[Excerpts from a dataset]
=-=-=

Lemma inv_same l l' b' : ls !! i = Some l -> own l = None -> own l' = None -> bytes b' = bytes b -> stat_FinalizeFailure b' = stat_FinalizeFailure b ->
  0 <= Used b' < 2 ^ 31 /\ (Used b' = total Q \/ _WriteBufferSize < Used b') -> inv b' (<[i:=l']> ls) Q.
Proof.
  intros Hi Ho Ho' Eb Es Hu. assert (HI := I). destruct HI as [H1 H2 HF H3 H4 H5 H6 H7 H8 H9]. split; rewrite ?Eb, ?Es; try done.
  - intros k i' d' Hk. destruct (H7 k i' d' Hk) as (l0 & Y1 & Y2). exists l0. split; [|done]. rewrite list_lookup_insert_ne; [done|]. intros <-. congruence.
  - intros k l0 c' d' Hk H0. apply list_lookup_insert_Some in Hk as [(-> & <- & _)|[Hne Hk]]; [congruence|by apply (H8 k l0)].
  - intros k l0 Hk. apply list_lookup_insert_Some in Hk as [(-> & <- & _)|[Hne Hk]]; [by destruct l'|by apply (H9 k)].
Qed.

Lemma claim_idle c : ls !! i = Some W_idle -> Used b + weight c < 2 ^ 31 -> (forall d, c = Write d -> d <> []) -> good c W_idle.
Proof.
  intros Hi Hw Hd. assert (HI := I). destruct HI as [H1 [H2 H2'] HF H3 H4 H5 H6 H7 H8 H9]. unfold good. cbn [wstep]. destruct c as [d| |].
  2,3: eexists _, _, _; split; [reflexivity|]; exists Q; split; [by apply (inv_same W_idle)|split; [cbn; lia|done]].
  cbn [weight] in Hw. specialize (Hd d eq_refl). assert (Ld : 0 < zlen d) by (destruct d; [done|cbn [length]; lia]).
  unfold _ChunkHeaderSize. rewrite (u32_id (zlen d)) by lia. rewrite (s32_small (zlen d + 8)) by lia. rewrite (s32_small (Used b + _)) by lia.
  replace (Used b + (zlen d + 8) - (zlen d + 8)) with (Used b) by lia. rewrite (s32_small (Used b)) by lia.
  unfold fits, _ChunkHeaderSize. rewrite (s32_small (zlen d)) by lia. rewrite (s32_small (Used b + zlen d + 8)) by lia. rewrite (s32_small _WriteBufferSize) by lia.
  destruct (Z.leb_spec (Used b + zlen d + 8) _WriteBufferSize) as [L|L]; (eexists _, _, _; split; [reflexivity|]).
  2: { exists Q. split; [apply (inv_same W_idle); cbn; try done; lia|]. cbn. split; [lia|done]. }
  assert (Eu : Used b = total Q) by lia. exists (Q ++ [Open i d]). split; [|split; [cbn; lia|constructor]].
  assert (Et : total (Q ++ [Open i d]) = total Q + 8 + zlen d) by (rewrite total_app; cbn [total data]; lia).
  assert (Li := lookup_lt_Some _ _ _ Hi). split; rewrite ?Et; cbn [Used bytes]; try done; try lia.
  - intros e [He| ->%list_elem_of_singleton]%elem_of_app; [by apply H4|done].
  - intros a Ha. apply H5. lia.
  - intros j e [Hj|[Hge Hj]]%lookup_app_Some.
    + rewrite off_app by (apply lookup_lt_Some in Hj; lia). by apply H6.
    + apply list_lookup_singleton_Some in Hj as [_ <-]. done.
  - intros j k d' [Hj|[Hge Hj]]%lookup_app_Some.
    + rewrite off_app by (apply lookup_lt_Some in Hj; lia). destruct (H7 j k d' Hj) as (l0 & Y1 & Y2). exists l0. split; [|done].
      rewrite list_lookup_insert_ne; [done|]. intros <-. rewrite Hi in Y1. by injection Y1 as <-.
    + apply list_lookup_singleton_Some in Hj as [E [= <- <-]]. replace j with (length Q) by lia. rewrite off_app, off_length by lia.
      eexists. split; [by apply list_lookup_insert_eq|]. cbn. by rewrite Eu.
  - intros k l0 c d' Hk H0. apply list_lookup_insert_Some in Hk as [(-> & <- & _)|[Hne Hk]].
    + injection H0 as <- <-. exists (length Q). rewrite list_lookup_middle by done. rewrite off_app, off_length by lia. done.
    + destruct (H8 k l0 c d' Hk H0) as (j & Hj & ->). exists j. rewrite off_app by (apply lookup_lt_Some in Hj; lia). split; [|done]. by apply lookup_app_l_Some.
  - intros k l0 Hk. apply list_lookup_insert_Some in Hk as [(-> & <- & _)|[Hne Hk]]; [|by apply (H9 k)].
    cbn [open_at]. apply (holds_zero _ _ 8). intros a Ha. apply H5. change (Z.of_nat 8) with 8 in Ha. lia.
Qed.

=-=-=

[What this task involves] Nothing but the lines above from the one containing "by apply H6." through the one containing "- intros k l0 c d'" should appear in the answer, each repeated exactly.

[Worked solution]
    + rewrite off_app by (apply lookup_lt_Some in Hj; lia). by apply H6.
    + apply list_lookup_singleton_Some in Hj as [_ <-]. done.
  - intros j k d' [Hj|[Hge Hj]]%lookup_app_Some.
    + rewrite off_app by (apply lookup_lt_Some in Hj; lia). destruct (H7 j k d' Hj) as (l0 & Y1 & Y2). exists l0. split; [|done].
      rewrite list_lookup_insert_ne; [done|]. intros <-. rewrite Hi in Y1. by injection Y1 as <-.
    + apply list_lookup_singleton_Some in Hj as [E [= <- <-]]. replace j with (length Q) by lia. rewrite off_app, off_length by lia.
      eexists. split; [by apply list_lookup_insert_eq|]. cbn. by rewrite Eu.
  - intros k l0 c d' Hk H0. apply list_lookup_insert_Some in Hk as [(-> & <- & _)|[Hne Hk]].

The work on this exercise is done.